■ **BRIEF**:
Every line in the records below between the one holding "rewrite (poller_for_of_without_github R" and the one holding "as (r0 & Hrun0 & _ & Hret0).", inclusive, is to be set down exactly; all other lines are to be left out.

■ **RECORDS PROVIDED**:
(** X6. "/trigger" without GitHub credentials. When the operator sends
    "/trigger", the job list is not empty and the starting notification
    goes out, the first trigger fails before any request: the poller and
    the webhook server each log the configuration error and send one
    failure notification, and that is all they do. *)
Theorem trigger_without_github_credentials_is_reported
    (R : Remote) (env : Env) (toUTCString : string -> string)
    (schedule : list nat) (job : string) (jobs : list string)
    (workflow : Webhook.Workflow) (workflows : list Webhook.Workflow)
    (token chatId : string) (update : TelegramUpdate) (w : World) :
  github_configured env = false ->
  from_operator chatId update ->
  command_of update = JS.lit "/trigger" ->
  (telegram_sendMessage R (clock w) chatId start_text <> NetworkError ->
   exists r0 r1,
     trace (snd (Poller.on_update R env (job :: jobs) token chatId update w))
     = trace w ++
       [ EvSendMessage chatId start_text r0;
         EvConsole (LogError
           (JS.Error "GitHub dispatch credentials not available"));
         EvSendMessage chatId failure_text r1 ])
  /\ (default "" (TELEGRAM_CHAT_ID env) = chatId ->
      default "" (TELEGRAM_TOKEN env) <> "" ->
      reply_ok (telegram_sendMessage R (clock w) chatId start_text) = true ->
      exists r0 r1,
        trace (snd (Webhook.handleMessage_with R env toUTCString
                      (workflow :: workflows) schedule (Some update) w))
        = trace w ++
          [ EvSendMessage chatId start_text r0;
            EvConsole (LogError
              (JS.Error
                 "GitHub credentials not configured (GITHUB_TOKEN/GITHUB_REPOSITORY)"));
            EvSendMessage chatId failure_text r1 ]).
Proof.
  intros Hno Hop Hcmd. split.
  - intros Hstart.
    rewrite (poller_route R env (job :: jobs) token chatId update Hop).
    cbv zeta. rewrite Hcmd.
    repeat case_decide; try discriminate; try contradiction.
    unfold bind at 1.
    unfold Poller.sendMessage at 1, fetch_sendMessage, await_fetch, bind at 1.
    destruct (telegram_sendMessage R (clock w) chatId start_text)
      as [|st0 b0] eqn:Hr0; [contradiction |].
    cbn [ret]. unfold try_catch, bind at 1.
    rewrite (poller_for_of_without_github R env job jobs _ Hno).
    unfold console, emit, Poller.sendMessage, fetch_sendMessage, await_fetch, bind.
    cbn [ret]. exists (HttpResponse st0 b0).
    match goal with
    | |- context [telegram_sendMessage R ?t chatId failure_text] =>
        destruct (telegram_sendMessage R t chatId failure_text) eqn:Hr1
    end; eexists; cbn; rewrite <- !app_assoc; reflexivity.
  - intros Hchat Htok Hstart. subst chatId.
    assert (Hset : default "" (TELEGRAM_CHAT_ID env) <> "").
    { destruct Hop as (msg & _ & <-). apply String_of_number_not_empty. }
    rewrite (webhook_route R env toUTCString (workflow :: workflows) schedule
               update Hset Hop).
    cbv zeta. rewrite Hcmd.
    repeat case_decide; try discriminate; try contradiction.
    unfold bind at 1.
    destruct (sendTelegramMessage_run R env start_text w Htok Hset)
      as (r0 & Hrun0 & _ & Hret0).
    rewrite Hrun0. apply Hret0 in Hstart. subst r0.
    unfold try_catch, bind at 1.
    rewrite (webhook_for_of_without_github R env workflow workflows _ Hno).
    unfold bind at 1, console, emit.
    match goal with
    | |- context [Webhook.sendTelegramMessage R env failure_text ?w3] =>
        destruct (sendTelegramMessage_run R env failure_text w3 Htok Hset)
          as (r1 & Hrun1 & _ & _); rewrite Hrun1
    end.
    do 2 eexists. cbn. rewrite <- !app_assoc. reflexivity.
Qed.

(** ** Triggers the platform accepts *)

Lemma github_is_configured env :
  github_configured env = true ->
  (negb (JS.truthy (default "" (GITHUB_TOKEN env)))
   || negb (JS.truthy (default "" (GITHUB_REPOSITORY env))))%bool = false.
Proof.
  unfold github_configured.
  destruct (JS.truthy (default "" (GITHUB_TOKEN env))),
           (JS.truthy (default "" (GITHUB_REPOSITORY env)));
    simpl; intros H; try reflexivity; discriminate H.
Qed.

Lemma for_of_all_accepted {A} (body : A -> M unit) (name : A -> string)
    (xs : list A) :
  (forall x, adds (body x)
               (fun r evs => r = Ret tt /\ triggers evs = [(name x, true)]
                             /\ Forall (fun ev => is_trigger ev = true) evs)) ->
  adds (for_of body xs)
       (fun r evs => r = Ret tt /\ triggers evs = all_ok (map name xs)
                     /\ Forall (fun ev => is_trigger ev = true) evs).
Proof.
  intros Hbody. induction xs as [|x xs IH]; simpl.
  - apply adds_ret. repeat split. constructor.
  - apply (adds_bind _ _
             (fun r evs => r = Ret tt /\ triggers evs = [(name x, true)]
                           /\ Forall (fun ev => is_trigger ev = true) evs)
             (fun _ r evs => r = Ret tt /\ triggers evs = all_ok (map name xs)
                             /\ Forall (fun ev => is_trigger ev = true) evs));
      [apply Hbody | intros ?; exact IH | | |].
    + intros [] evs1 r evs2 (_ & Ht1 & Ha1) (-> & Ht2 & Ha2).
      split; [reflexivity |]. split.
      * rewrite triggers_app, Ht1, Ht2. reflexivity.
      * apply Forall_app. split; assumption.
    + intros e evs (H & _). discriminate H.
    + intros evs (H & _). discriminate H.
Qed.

--

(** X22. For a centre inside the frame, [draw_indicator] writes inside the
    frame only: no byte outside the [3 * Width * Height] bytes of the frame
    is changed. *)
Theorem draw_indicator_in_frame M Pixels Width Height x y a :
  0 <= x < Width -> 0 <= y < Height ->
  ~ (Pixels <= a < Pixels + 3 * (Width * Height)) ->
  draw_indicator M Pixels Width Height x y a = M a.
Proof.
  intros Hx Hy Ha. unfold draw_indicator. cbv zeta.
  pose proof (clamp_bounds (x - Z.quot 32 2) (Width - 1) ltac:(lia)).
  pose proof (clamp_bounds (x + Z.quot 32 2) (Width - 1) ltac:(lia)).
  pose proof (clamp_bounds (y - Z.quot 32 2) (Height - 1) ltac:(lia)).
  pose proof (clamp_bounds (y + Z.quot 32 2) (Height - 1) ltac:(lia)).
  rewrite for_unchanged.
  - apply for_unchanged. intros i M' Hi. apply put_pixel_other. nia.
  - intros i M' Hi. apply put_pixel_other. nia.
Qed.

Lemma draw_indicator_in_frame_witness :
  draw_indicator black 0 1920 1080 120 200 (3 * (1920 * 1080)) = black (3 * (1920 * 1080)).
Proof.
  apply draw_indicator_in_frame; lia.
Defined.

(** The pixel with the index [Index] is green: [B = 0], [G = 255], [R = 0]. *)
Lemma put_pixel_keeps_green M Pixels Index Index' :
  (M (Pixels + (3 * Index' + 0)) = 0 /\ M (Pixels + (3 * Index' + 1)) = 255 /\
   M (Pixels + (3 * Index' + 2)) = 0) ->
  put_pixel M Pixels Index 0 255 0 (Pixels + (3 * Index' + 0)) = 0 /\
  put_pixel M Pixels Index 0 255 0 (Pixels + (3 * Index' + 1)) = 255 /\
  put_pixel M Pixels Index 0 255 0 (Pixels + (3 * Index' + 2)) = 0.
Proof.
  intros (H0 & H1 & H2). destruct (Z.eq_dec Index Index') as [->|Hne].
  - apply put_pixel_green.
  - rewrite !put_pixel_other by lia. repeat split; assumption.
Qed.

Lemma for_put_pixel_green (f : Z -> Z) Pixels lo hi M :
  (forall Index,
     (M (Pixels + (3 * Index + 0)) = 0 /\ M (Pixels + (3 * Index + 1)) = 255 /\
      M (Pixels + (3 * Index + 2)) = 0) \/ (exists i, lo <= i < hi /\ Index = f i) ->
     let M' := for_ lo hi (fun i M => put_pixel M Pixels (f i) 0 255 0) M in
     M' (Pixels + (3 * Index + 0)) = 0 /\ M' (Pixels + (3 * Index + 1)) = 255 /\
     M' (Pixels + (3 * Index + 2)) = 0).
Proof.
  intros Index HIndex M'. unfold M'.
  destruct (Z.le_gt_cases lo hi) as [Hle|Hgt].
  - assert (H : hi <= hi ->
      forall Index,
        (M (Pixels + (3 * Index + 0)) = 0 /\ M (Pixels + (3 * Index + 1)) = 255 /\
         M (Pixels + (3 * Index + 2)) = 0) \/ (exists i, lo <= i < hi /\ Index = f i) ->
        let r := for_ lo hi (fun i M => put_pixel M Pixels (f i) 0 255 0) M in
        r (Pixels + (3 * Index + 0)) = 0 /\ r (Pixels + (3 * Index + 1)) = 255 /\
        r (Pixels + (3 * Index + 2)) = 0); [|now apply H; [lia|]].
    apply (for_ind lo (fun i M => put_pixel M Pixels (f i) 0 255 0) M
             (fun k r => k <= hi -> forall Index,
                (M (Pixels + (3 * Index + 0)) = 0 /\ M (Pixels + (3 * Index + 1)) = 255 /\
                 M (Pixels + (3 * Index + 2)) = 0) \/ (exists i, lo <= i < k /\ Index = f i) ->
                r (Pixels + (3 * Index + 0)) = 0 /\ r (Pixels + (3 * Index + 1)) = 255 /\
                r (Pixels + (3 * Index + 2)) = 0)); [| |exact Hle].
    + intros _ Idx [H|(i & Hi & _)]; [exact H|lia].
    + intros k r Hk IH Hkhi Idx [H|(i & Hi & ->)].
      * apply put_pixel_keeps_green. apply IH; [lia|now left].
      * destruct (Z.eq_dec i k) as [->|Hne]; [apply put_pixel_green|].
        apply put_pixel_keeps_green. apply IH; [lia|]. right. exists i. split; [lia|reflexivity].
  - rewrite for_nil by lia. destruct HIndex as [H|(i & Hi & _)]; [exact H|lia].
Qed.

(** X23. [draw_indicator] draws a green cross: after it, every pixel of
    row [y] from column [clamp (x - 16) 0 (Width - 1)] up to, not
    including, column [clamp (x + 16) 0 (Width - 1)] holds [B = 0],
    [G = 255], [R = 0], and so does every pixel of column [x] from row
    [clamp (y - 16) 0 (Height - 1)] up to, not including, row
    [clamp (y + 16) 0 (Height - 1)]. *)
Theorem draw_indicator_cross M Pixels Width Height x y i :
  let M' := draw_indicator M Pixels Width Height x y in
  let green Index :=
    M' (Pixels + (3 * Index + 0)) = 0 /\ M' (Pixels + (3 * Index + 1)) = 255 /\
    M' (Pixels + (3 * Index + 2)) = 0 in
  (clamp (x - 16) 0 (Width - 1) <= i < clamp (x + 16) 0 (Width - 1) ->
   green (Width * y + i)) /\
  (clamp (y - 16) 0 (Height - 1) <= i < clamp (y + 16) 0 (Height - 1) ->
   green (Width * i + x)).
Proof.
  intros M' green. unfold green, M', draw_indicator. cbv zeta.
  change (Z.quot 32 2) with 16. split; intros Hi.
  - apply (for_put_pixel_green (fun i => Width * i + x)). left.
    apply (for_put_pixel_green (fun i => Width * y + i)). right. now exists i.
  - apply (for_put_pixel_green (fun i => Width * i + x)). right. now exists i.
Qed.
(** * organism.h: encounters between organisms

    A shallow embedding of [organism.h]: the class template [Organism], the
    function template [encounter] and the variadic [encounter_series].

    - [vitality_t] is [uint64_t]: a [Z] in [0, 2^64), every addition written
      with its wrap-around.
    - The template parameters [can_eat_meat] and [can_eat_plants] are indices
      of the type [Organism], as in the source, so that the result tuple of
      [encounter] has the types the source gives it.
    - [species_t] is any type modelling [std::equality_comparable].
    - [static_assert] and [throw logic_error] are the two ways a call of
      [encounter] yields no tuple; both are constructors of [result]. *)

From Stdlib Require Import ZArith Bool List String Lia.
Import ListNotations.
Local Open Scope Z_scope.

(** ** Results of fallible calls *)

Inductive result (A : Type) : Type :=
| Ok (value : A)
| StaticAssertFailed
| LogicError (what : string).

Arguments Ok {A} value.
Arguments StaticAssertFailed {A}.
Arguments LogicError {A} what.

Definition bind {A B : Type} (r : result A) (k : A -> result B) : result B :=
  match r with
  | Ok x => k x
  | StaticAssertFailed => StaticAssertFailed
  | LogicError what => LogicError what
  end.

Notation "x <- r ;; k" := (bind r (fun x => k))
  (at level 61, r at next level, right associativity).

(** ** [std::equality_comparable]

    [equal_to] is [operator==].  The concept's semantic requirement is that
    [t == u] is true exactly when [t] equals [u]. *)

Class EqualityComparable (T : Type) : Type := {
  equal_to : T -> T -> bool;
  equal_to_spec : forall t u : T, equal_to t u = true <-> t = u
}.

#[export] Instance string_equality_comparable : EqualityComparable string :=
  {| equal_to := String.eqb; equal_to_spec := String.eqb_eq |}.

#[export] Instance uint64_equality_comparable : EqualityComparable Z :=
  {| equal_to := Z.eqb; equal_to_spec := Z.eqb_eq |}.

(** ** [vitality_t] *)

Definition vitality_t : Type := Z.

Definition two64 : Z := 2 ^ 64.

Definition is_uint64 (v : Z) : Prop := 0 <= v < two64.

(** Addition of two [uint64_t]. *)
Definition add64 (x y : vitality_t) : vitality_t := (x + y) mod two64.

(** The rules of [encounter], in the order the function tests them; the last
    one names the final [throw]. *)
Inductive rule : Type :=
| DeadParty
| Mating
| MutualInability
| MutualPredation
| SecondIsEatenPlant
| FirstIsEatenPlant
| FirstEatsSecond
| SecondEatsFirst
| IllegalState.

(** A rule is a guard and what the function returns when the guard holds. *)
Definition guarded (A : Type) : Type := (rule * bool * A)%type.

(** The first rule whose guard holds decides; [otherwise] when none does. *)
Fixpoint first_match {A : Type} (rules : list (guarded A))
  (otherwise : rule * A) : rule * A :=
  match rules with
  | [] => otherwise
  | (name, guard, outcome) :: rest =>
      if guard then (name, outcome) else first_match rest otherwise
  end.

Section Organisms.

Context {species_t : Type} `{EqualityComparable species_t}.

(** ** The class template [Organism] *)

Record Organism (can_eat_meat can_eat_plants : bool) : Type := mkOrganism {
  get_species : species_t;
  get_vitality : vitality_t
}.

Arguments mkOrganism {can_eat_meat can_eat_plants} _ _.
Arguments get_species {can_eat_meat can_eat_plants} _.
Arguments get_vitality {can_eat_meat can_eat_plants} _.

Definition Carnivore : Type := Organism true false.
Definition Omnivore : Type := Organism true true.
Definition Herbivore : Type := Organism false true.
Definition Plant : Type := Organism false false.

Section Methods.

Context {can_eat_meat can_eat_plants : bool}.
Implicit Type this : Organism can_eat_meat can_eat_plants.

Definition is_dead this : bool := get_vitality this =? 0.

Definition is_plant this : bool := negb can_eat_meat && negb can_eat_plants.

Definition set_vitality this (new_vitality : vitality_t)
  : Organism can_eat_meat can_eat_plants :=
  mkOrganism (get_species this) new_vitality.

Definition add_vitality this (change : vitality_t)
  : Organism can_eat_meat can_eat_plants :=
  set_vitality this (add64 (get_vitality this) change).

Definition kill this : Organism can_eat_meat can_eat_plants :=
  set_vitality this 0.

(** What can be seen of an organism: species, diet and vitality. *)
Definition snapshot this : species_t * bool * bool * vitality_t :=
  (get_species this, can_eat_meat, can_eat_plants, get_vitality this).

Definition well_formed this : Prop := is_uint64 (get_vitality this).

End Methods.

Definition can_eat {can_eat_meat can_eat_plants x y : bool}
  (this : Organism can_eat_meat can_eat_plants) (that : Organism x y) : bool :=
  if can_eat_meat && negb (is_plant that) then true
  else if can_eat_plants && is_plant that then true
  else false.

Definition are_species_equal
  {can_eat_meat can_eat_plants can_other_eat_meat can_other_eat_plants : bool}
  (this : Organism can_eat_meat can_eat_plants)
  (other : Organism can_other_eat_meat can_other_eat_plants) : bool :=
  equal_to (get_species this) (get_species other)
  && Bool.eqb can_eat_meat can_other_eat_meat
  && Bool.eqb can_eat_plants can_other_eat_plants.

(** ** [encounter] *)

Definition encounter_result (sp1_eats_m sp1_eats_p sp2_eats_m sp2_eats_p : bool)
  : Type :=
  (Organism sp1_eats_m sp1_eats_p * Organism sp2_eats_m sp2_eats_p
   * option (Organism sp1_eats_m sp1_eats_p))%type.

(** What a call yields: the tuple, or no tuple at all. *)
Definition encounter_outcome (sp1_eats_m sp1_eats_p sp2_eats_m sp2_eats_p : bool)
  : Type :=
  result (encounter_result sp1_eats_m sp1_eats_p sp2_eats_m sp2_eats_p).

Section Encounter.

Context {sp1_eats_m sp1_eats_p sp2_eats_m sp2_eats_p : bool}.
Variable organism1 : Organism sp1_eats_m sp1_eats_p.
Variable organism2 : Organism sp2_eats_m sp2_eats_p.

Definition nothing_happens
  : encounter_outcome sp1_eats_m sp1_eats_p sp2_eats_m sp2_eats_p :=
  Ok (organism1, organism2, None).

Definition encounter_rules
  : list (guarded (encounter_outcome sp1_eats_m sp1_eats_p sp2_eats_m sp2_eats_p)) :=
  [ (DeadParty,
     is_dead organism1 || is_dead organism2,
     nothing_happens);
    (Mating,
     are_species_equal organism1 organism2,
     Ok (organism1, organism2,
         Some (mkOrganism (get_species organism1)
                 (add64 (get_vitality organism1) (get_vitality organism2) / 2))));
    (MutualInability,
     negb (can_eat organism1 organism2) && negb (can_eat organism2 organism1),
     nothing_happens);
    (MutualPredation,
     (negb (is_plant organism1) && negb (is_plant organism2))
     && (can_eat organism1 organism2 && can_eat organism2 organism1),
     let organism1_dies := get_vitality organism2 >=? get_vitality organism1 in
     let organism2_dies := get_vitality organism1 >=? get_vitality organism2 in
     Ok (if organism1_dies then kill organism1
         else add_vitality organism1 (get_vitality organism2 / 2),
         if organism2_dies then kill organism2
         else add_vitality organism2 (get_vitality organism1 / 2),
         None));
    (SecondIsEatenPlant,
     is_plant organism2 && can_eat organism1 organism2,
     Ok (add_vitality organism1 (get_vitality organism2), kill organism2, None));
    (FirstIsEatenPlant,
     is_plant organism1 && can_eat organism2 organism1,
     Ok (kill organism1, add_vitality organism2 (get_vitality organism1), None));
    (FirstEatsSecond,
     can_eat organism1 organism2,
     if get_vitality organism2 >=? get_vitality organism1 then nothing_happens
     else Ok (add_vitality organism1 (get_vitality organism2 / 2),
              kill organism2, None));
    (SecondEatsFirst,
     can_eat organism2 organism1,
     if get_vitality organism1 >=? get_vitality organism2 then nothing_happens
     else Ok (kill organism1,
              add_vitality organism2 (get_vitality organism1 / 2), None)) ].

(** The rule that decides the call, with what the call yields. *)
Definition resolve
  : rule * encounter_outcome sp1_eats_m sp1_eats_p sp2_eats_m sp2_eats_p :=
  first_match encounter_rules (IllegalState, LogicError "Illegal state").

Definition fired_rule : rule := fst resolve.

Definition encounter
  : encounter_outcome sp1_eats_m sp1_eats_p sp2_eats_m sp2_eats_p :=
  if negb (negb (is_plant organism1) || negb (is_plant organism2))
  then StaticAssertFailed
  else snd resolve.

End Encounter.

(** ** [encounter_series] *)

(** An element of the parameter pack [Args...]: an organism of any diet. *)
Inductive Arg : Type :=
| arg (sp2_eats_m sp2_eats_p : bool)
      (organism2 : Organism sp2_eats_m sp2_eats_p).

■ **WRITTEN ANSWER**:
    rewrite (poller_for_of_without_github R env job jobs _ Hno).
    unfold console, emit, Poller.sendMessage, fetch_sendMessage, await_fetch, bind.
    cbn [ret]. exists (HttpResponse st0 b0).
    match goal with
    | |- context [telegram_sendMessage R ?t chatId failure_text] =>
        destruct (telegram_sendMessage R t chatId failure_text) eqn:Hr1
    end; eexists; cbn; rewrite <- !app_assoc; reflexivity.
  - intros Hchat Htok Hstart. subst chatId.
    assert (Hset : default "" (TELEGRAM_CHAT_ID env) <> "").
    { destruct Hop as (msg & _ & <-). apply String_of_number_not_empty. }
    rewrite (webhook_route R env toUTCString (workflow :: workflows) schedule
               update Hset Hop).
    cbv zeta. rewrite Hcmd.
    repeat case_decide; try discriminate; try contradiction.
    unfold bind at 1.
    destruct (sendTelegramMessage_run R env start_text w Htok Hset)
      as (r0 & Hrun0 & _ & Hret0).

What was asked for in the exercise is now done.